Material for the task START

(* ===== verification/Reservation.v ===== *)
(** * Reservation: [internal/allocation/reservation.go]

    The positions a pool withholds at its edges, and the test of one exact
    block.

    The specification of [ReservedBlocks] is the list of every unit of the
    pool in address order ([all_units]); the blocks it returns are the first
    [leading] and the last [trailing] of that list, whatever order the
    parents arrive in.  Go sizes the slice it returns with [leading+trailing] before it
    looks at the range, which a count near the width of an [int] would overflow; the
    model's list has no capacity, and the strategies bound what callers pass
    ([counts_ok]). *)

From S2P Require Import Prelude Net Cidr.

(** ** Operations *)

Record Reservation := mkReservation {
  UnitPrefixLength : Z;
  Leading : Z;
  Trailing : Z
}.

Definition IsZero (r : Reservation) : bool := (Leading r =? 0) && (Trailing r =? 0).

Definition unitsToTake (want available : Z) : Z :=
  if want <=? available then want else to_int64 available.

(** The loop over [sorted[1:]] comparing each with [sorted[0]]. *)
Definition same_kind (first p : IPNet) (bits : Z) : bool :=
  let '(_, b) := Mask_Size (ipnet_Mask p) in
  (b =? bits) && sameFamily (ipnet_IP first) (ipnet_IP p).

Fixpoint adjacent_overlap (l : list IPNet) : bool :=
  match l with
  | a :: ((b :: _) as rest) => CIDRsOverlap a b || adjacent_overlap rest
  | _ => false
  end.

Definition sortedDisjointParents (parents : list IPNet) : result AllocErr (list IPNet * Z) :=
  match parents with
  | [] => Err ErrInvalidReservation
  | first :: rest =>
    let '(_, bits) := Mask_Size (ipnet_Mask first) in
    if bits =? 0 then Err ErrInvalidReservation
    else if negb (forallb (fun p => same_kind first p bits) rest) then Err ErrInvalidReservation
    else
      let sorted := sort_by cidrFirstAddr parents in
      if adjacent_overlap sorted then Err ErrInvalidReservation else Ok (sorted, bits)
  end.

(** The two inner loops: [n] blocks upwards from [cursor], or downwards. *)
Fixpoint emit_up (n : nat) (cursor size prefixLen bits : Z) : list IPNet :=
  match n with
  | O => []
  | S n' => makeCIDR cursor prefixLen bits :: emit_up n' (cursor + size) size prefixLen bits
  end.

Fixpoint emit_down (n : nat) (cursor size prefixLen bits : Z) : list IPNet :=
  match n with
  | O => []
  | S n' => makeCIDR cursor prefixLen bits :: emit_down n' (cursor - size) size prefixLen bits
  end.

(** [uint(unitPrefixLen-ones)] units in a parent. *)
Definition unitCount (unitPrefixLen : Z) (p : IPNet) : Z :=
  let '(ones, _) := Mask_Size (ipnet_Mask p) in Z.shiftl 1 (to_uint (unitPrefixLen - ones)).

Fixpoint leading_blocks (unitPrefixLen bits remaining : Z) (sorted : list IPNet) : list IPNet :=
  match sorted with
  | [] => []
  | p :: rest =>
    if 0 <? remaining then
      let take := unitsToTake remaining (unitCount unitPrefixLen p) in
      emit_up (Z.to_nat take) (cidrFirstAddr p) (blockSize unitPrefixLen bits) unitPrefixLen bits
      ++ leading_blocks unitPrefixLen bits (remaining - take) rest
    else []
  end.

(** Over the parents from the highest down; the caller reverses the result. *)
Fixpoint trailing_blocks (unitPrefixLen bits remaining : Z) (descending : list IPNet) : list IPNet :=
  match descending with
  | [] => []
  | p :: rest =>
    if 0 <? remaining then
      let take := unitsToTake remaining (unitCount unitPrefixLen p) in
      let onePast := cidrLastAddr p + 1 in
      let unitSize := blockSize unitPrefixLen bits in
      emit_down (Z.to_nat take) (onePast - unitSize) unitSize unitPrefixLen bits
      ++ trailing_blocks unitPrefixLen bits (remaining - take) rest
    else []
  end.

Material for the task END
Material for the task START

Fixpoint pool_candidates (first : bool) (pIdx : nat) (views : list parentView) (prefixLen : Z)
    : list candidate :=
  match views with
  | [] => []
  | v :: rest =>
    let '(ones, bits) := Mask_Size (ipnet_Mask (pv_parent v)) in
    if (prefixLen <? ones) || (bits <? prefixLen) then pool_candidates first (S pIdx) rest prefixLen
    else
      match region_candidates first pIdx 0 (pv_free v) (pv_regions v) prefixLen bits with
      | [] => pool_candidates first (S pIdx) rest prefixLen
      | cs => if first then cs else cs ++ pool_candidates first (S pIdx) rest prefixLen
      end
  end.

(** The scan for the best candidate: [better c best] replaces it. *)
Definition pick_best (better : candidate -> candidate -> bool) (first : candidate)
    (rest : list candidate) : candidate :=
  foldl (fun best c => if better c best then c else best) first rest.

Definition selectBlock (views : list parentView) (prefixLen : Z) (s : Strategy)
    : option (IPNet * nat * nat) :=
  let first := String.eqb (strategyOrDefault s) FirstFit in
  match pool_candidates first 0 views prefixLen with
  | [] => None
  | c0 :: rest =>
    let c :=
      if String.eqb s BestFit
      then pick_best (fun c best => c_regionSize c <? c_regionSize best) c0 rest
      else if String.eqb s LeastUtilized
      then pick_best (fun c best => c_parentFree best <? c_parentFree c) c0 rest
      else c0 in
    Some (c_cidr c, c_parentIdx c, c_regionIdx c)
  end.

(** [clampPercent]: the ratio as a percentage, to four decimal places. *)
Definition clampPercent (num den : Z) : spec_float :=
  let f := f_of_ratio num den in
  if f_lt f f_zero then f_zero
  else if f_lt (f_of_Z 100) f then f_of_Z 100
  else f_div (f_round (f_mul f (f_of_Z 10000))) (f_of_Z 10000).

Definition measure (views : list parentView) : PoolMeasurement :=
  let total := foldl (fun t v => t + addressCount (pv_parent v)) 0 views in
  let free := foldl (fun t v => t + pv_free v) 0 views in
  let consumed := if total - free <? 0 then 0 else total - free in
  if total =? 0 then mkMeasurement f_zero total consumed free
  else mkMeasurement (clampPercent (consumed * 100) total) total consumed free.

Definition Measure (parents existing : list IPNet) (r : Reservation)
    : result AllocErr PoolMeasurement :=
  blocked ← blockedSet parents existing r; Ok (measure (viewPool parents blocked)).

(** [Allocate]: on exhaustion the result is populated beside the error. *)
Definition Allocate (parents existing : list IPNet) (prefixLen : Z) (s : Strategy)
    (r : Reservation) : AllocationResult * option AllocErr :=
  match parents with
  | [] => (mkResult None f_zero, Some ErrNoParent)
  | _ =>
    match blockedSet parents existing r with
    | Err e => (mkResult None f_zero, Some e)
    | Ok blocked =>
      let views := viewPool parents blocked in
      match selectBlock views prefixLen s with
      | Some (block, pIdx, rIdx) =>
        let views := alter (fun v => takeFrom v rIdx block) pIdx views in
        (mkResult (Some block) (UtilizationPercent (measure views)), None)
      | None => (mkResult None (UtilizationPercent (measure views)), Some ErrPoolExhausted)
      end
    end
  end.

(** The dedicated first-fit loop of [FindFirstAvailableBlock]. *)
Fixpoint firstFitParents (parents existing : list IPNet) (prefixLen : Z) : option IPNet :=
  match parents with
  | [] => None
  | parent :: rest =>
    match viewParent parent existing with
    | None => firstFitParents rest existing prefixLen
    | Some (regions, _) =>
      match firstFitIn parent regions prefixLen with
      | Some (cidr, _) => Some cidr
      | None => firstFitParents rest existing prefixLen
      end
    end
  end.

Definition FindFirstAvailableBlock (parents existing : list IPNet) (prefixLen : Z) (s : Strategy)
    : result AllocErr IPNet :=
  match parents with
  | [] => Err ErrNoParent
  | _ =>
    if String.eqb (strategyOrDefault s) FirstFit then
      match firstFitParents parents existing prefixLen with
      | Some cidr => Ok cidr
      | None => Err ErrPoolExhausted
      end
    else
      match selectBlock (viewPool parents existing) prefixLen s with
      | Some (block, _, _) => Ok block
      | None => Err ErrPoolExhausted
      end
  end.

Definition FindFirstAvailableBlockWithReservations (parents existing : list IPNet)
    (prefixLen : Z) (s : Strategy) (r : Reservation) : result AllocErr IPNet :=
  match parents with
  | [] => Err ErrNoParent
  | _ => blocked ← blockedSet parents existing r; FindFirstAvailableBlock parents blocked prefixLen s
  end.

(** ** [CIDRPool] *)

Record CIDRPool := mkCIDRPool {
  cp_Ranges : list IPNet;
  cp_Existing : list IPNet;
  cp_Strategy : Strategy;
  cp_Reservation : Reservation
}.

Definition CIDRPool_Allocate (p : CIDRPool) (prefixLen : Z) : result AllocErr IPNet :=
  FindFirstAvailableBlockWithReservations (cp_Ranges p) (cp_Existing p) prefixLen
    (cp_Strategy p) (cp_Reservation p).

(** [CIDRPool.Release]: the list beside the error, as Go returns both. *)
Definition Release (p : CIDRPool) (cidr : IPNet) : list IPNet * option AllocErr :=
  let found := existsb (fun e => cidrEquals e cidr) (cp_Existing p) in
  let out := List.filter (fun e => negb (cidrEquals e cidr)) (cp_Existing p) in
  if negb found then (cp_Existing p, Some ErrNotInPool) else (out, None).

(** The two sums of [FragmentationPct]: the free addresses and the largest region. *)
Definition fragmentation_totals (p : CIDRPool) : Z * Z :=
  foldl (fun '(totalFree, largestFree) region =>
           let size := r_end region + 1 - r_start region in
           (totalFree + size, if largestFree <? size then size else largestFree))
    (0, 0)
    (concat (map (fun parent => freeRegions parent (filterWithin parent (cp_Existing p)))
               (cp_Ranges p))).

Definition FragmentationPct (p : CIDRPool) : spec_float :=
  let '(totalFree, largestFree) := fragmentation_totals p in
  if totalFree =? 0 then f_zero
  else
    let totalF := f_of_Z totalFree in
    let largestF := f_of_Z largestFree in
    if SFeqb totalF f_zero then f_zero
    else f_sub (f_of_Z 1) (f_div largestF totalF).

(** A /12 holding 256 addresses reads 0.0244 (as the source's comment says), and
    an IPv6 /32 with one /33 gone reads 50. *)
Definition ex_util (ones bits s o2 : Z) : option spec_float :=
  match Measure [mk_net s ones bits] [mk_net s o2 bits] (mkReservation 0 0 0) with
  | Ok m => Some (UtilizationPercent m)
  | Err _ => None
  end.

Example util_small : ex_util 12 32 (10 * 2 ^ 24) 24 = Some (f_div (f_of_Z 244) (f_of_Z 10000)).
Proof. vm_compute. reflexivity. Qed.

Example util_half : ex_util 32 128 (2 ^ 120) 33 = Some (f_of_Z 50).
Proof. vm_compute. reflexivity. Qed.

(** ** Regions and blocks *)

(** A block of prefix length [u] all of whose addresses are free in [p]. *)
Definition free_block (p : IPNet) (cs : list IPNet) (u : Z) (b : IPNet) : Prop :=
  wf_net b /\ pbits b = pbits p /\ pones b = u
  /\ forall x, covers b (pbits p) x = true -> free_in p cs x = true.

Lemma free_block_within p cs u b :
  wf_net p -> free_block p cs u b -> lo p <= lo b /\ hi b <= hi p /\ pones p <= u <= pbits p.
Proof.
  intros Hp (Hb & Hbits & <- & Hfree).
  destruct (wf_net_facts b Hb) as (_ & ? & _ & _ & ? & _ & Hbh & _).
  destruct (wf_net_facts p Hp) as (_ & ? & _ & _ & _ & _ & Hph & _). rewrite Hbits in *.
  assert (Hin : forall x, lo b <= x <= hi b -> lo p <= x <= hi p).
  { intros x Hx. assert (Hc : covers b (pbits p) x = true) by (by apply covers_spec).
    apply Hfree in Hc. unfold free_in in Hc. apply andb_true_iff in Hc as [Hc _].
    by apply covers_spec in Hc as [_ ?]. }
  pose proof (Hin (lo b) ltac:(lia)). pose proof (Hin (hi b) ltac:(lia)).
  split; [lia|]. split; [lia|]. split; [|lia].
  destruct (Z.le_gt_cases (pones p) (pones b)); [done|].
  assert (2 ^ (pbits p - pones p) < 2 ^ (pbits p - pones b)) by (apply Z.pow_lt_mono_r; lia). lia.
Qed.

Material for the task END

● Task instructions
Of the lines above, copy each that contains "mkResult".

● Result for this task
  | [] => (mkResult None f_zero, Some ErrNoParent)
    | Err e => (mkResult None f_zero, Some e)
        (mkResult (Some block) (UtilizationPercent (measure views)), None)
      | None => (mkResult None (UtilizationPercent (measure views)), Some ErrPoolExhausted)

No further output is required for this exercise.